INSTRUCTIONS FOR THE TASK :: Please return every line from the entries that has the string "whatever" in it.

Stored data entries
(** The outcome of [max77665_enable_charger] by class of the attached
    source. *)
Lemma enable_charger_outcome edev val w :
  let w' := run (max77665_enable_charger edev val) w in
  match classify edev with
  | Some k =>
      mode (drv w') = class_mode k /\
      max_current_mA (drv w') = class_ceiling k /\
      usb_online (drv w') = class_usb_online k /\
      ac_online (drv w') = class_ac_online k /\
      (result (max77665_enable_charger edev val) w < 0 \/
       wdt_alarm (drv w') = Some (Z.quot MAX77665_WATCHDOG_TIMER_PERIOD_S 2))
  | None =>
      drv w' = with_ac_online 0 (with_usb_online 0 (drv w)) /\
      result (max77665_enable_charger edev val) w = 0
  end.
Proof.
  cbv zeta.
  rewrite (run_eq _ _ _ (enable_charger_split edev val w)).
  rewrite (result_eq _ _ _ (enable_charger_split edev val w)).
  rewrite run_bind, result_bind.
  destruct (enable_charger_prefix w) as (Hd0 & Hh0 & Hk0).
  match type of Hd0 with drv ?x = _ => set (w0 := x) in * end.
  unfold classify, cable_attached. cbn [List.find cable_name].
  repeat match goal with
  | |- context [extcon_get_cable_state edev ?n =? 1] =>
      destruct (extcon_get_cable_state edev n =? 1)
  end.
  1-6: rewrite !run_bind, !result_bind;
       match goal with
       | |- context [run (enable_charger_apply ?m ?v) ?x] =>
           destruct (enable_charger_apply_outcome m v x)
             as (Hm & Hc & Hu & Ha & Hw)
       end;
       cbv zeta in Hm, Hc, Hu, Ha, Hw;
       split_and!;
         [ rewrite Hm; reflexivity
         | rewrite Hc; cbn; rewrite ?Hd0; reflexivity
         | rewrite Hu; cbn; rewrite ?Hd0; reflexivity
         | rewrite Ha; cbn; rewrite ?Hd0; reflexivity
         | exact Hw ].
  pose proof (quiet_drv _ _ w0 (quiet_enable_charger_done 0)) as Hd.
  rewrite Hd, Hd0, result_enable_charger_done. split; reflexivity.
Qed.

(** X11: with a listed cable attached, [max77665_enable_charger] returns
    without error only with the watchdog alarm armed at half the watchdog
    period.  With none attached it returns 0 and leaves the alarm as it
    was. *)
Theorem enable_charger_arms_watchdog
    (edev : gmap string bool) (val : Z) (w : world) :
  let w' := run (max77665_enable_charger edev val) w in
  match classify edev with
  | Some _ =>
      0 <= result (max77665_enable_charger edev val) w ->
      wdt_alarm (drv w') = Some (Z.quot MAX77665_WATCHDOG_TIMER_PERIOD_S 2)
  | None =>
      result (max77665_enable_charger edev val) w = 0 /\
      wdt_alarm (drv w') = wdt_alarm (drv w)
  end.
Proof.
  cbv zeta. pose proof (enable_charger_outcome edev val w) as H.
  cbv zeta in H. destruct (classify edev).
  - destruct H as (_ & _ & _ & _ & [Hneg | Harm]); [lia | intros _; exact Harm].
  - destruct H as [Hd Hr]. rewrite Hd. split; [exact Hr | reflexivity].
Qed.

Lemma reset_charger_run edev val w :
  run (max77665_reset_charger edev val) w =
    if result max77665_disable_charger w <? 0
    then run max77665_disable_charger w
    else run (max77665_enable_charger edev val) (run max77665_disable_charger w).
Proof.
  unfold max77665_reset_charger. rewrite run_bind.
  destruct (result max77665_disable_charger w <? 0); [reflexivity|].
  rewrite run_bind. reflexivity.
Qed.

(** X12: [max77665_reset_charger] returns 0 whatever happens.  When the
    disable step reports an error the enable step is skipped, so that the
    charger is left off even with a cable attached; the same holds when no
    listed cable is attached: mode OFF, ceiling 0, both online flags 0,
    watchdog disarmed.  When the disable step succeeds and a listed cable
    is attached, mode, ceiling and online flags are those of its class. *)
Theorem reset_charger_outcome
    (edev : gmap string bool) (val : Z) (w : world) :
  let w' := run (max77665_reset_charger edev val) w in
  result (max77665_reset_charger edev val) w = 0 /\
  (result max77665_disable_charger w < 0 \/ classify edev = None ->
     mode (drv w') = OFF /\ max_current_mA (drv w') = 0 /\
     ac_online (drv w') = 0 /\ usb_online (drv w') = 0 /\
     wdt_alarm (drv w') = None /\ wdt_ack_work (drv w') = None) /\
  (0 <= result max77665_disable_charger w ->
     forall k, classify edev = Some k ->
       mode (drv w') = class_mode k /\
       max_current_mA (drv w') = class_ceiling k /\
       usb_online (drv w') = class_usb_online k /\
       ac_online (drv w') = class_ac_online k).
Proof.
  cbv zeta. split.
  { unfold max77665_reset_charger. rewrite result_bind.
    destruct (result max77665_disable_charger w <? 0); [reflexivity|].
    rewrite result_bind. reflexivity. }
  rewrite reset_charger_run.
  destruct (disable_charger_spec w) as (Hd & _).
  pose proof (enable_charger_outcome edev val (run max77665_disable_charger w))
    as He. cbv zeta in He.
  destruct (result max77665_disable_charger w <? 0) eqn:Hr.
  - split.
    + intros _. rewrite Hd. repeat split.
    + intros Hge. apply Z.ltb_lt in Hr. lia.
  - split.
    + intros [Hneg | Hnone]; [apply Z.ltb_ge in Hr; lia|].
      rewrite Hnone in He. destruct He as [He _].
      rewrite He, Hd. repeat split.
    + intros _ k Hk. rewrite Hk in He.
      destruct He as (Hm & Hc & Hu & Ha & _). auto.
Qed.

End EnableAndReset.

(** * The recalibration work *)

Section RecalibrationWork.

Context {hdr : max77665_header} {bus : max77665_bus}.




End RecalibrationWork.

(** * The watchdog heartbeat and the cable debouncer *)

Section Heartbeat.

Context {hdr : max77665_header} {ihdr : max77665_init_header}
        {bus : max77665_bus}.

(** X14: the heartbeat goes on whatever the transport does.  The alarm
    callback takes the wake lock and leaves the acknowledgment work
    pending.  The acknowledgment handler reads the watchdog register,
    writes it back at most once, with the clear bits added to the byte it
    read and only after a read with status 0, then always starts the
    alarm again for 30 s and releases the wake lock; nothing else in the
    charger fields changes. *)
Theorem wdt_heartbeat_goes_on (s : wdt_state) :
  let t := max77665_charger_wdt_timer s in
  let a := max77665_charger_wdt_ack_work_handler s in
  (t.2 = true /\
   wdt_ack_work (drv t.1) = Some (default 0 (wdt_ack_work (drv s.1)))) /\
  a.2 = false /\
  drv a.1 = with_wdt_alarm (Some 30) (drv s.1) /\
  exists rc v writes,
    klog a.1 =
      klog s.1 ++ [(RegRead MAX77665_CHG_CNFG_06 rc v, drv s.1)] ++ writes ++
      [(AlarmStart 30, drv s.1)] /\
    (length writes <= 1)%nat /\
    (rc <> 0 -> writes = []) /\
    Forall (fun e => exists rcw,
              e.1 = RegWrite MAX77665_CHG_CNFG_06 (Z.lor v WDTCLR) rcw) writes.
Proof.
  cbv zeta. destruct s as [w held]. cbn [fst snd].
  split.
  { unfold max77665_charger_wdt_timer. cbn [fst snd].
    split; [reflexivity|].
    unfold schedule_delayed_work, run, bind, emit, set_charger. cbn.
    destruct (wdt_ack_work (drv w)) eqn:E; cbn; rewrite ?E; reflexivity. }
  unfold max77665_charger_wdt_ack_work_handler. cbn [fst snd].
  split; [reflexivity|].
  destruct (read_reg_spec MAX77665_CHG_CNFG_06 0 w)
    as (rc & v & Hl & Hr & Hd & Hv).
  unfold logs in Hl.
  pose proof (quiet_drv _ _ w (quiet_update_reg MAX77665_CHG_CNFG_06 WDTCLR 0))
    as Hdu.
  rewrite run_bind.
  set (wu := run (max77665_update_reg MAX77665_CHG_CNFG_06 WDTCLR 0) w) in *.
  assert (Hlast : forall x : world,
            run (alarm_start 30) x =
            World (hw x) (with_wdt_alarm (Some 30) (drv x))
                  (klog x ++ [(AlarmStart 30, drv x)])) by reflexivity.
  rewrite Hlast. cbn [drv klog]. rewrite Hdu.
  split; [reflexivity|].
  exists rc, v.
  assert (Hu : exists writes,
            klog wu = klog w ++ [(RegRead MAX77665_CHG_CNFG_06 rc v, drv w)] ++ writes /\
            (length writes <= 1)%nat /\
            (rc <> 0 -> writes = []) /\
            Forall (fun e : action * max77665_charger => exists rcw,
                      e.1 = RegWrite MAX77665_CHG_CNFG_06 (Z.lor v WDTCLR) rcw)
                   writes).
  { unfold wu, max77665_update_reg. rewrite run_bind, Hr.
    set (w1 := run (max77665_read_reg MAX77665_CHG_CNFG_06 0) w) in *.
    destruct (negb (rc =? 0)) eqn:Hz.
    - exists []. rewrite run_ret, Hl.
      split_and!; [reflexivity | simpl; lia | reflexivity | constructor].
    - apply negb_false_iff, Z.eqb_eq in Hz. subst rc.
      change (0 >? 0) with false. cbv iota.
      unfold max77665_write_reg.
      destruct ((Z.lor v WDTCLR <? 0) || (Z.lor v WDTCLR >? 255)).
      + exists []. rewrite run_ret, Hl.
        split_and!; [reflexivity | simpl; lia | reflexivity | constructor].
      + unfold run, bus_write.
        destruct (max77665_write (hw w1) MAX77665_CHG_CNFG_06 (Z.lor v WDTCLR))
          as [rcw h].
        exists [(RegWrite MAX77665_CHG_CNFG_06 (Z.lor v WDTCLR) rcw, drv w)].
        cbn [snd klog]. fold (run (max77665_read_reg MAX77665_CHG_CNFG_06 0) w).
        fold w1. rewrite Hl, Hd, <- app_assoc.
        split_and!; [reflexivity | simpl; lia | intros H; contradiction |].
        constructor; [exists rcw; reflexivity | constructor]. }
  destruct Hu as (writes & Hk & Hlen & Hnz & Hf).
  exists writes. rewrite Hk, <- !app_assoc.
  split_and!; [reflexivity | exact Hlen | exact Hnz | exact Hf].
Qed.


End Heartbeat.

(** * More of the driver on the simulated chip *)

Section MoreEvaluation.

Import Sample SampleInit.

(** 1000 mA in the fast-charge table: index 30, the entry 999. *)
Lemma convert_to_reg_brackets_1000 :
  (chg_cc <> [] /\ 0 <= 1000 <= CInt.UINT_MAX) /\
  let last := Z.of_nat (length chg_cc) - 1 in
  let r := convert_to_reg chg_cc 1000 in
  (1000 < tbl_at chg_cc 0 \/ tbl_at chg_cc last < 1000 -> r = - EINVAL) /\
  (tbl_at chg_cc 0 <= 1000 <= tbl_at chg_cc last ->
     0 <= r <= last /\
     tbl_at chg_cc r <= 1000 /\
     (r < last -> 1000 < tbl_at chg_cc (r + 1))).
Proof.
  assert (H1 : chg_cc <> []) by discriminate.
  assert (H2 : 0 <= 1000 <= CInt.UINT_MAX) by (vm_compute; split; discriminate).
  split; [auto|].
  exact (convert_to_reg_brackets chg_cc 1000 H1 H2).
Defined.

(** Both tables of the driver are in increasing order, so each of their
    entries converts to its own index; here entry 43 of the fast-charge
    table. *)
Lemma convert_to_reg_of_entry_43 :
  (increasingb chg_cc = true /\ increasingb chg_cv_prm = true /\
   0 <= tbl_at chg_cc 0 /\
   tbl_at chg_cc (Z.of_nat (length chg_cc) - 1) <= CInt.UINT_MAX /\
   0 <= 43 < Z.of_nat (length chg_cc)) /\
  convert_to_reg chg_cc (tbl_at chg_cc 43) = 43.
Proof.
  assert (H1 : increasingb chg_cc = true) by reflexivity.
  assert (H1' : increasingb chg_cv_prm = true) by reflexivity.
  assert (H2 : 0 <= tbl_at chg_cc 0) by (vm_compute; discriminate).
  assert (H3 : tbl_at chg_cc (Z.of_nat (length chg_cc) - 1) <= CInt.UINT_MAX)
    by (vm_compute; discriminate).
  assert (H4 : 0 <= 43 < Z.of_nat (length chg_cc))
    by (vm_compute; split; [discriminate | reflexivity]).
  split; [auto 6|].
  exact (convert_to_reg_of_entry chg_cc 43 H1 H2 H3 H4).
Defined.

(** A fast-charge current of 5000 mA is outside the table; its error code
    is not written to the chip. *)
Lemma update_reg_refuses_out_of_table :
  let value := convert_to_reg chg_cc 5000 in
  let u := max77665_update_reg 185 value 0 in
  (value < 0 /\ 0 < EINVAL) /\
  (exists rc v, issued u weak_adapter = [(RegRead 185 rc v, drv weak_adapter)]) /\
  result u weak_adapter <> 0.
Proof.
  cbv zeta.
  assert (H1 : convert_to_reg chg_cc 5000 < 0) by (vm_compute; reflexivity).
  assert (H2 : 0 < EINVAL) by (vm_compute; reflexivity).
  split; [auto|].
  exact (update_reg_refuses_negative 185 (convert_to_reg chg_cc 5000) 0
           weak_adapter H1 H2).
Defined.

(** The initialisation with that current: the configuration of the
    fast-charge register is refused and the termination voltage is never
    reached, yet the function returns 0, the status of the locking
    write. *)
Lemma charger_init_hides_refusal :
  let init := max77665_charger_init 5000 4200 in
  result init weak_adapter = 0 /\
  map fst (issued init weak_adapter) =
    [RegWrite MAX77665_CHG_CNFG_06 12 0;
     RegRead MAX77665_CHG_CNFG_01 0 0; RegWrite MAX77665_CHG_CNFG_01 145 0;
     RegRead MAX77665_CHG_CNFG_02 0 0;
     RegWrite MAX77665_CHG_CNFG_06 0 0].
Proof. vm_compute. split; reflexivity. Qed.

(** Programming 510 mA on the simulated chip and reading the ceiling
    back gives 500 mA. *)
Lemma get_after_set_510 :
  let w := weak_adapter in
  let h1 := (sim_write (hw w) 192 25).2 in
  (0 < CURRENT_STEP_mA /\ 0 <= 510 <= CInt.INT_MAX /\
   Z.quot 510 CURRENT_STEP_mA <= 127 /\
   max77665_write (hw w) MAX77665_CHG_CNFG_09 (Z.quot 510 CURRENT_STEP_mA)
     = (0, h1) /\
   max77665_read h1 MAX77665_CHG_CNFG_09
     = (0, Z.quot 510 CURRENT_STEP_mA, h1) /\
   0 <= 0) /\
  let w1 := run (max77665_set_max_input_current 510) w in
  let ilim := (result (max77665_get_max_input_current 0) w1).2 in
  (result (max77665_get_max_input_current 0) w1).1 = 0 /\
  ilim = Z.max (CInt.to_int MIN_CURRENT_LIMIT_mA)
               (CURRENT_STEP_mA * Z.quot 510 CURRENT_STEP_mA) /\
  510 - CURRENT_STEP_mA < ilim /\
  ilim <= Z.max (CInt.to_int MIN_CURRENT_LIMIT_mA) 510.
Proof.
  cbv zeta.
  assert (H1 : 0 < CURRENT_STEP_mA) by (vm_compute; reflexivity).
  assert (H2 : 0 <= 510 <= CInt.INT_MAX) by (vm_compute; split; discriminate).
  assert (H3 : Z.quot 510 CURRENT_STEP_mA <= 127) by (vm_compute; discriminate).
  assert (H4 : max77665_write (hw weak_adapter) MAX77665_CHG_CNFG_09
                 (Z.quot 510 CURRENT_STEP_mA)
               = (0, (sim_write (hw weak_adapter) 192 25).2))
    by (vm_compute; reflexivity).
  assert (H5 : max77665_read (sim_write (hw weak_adapter) 192 25).2
                 MAX77665_CHG_CNFG_09
               = (0, Z.quot 510 CURRENT_STEP_mA,
                  (sim_write (hw weak_adapter) 192 25).2))
    by (vm_compute; reflexivity).
  assert (H6 : 0 <= 0) by lia.
  split; [auto 10|].
  exact (get_after_set_max_input_current 510 0 weak_adapter 0 0 _ _
           H1 H2 H3 H4 H5 H6).
Defined.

RESPONSE ::
(** X12: [max77665_reset_charger] returns 0 whatever happens.  When the
(** X14: the heartbeat goes on whatever the transport does.  The alarm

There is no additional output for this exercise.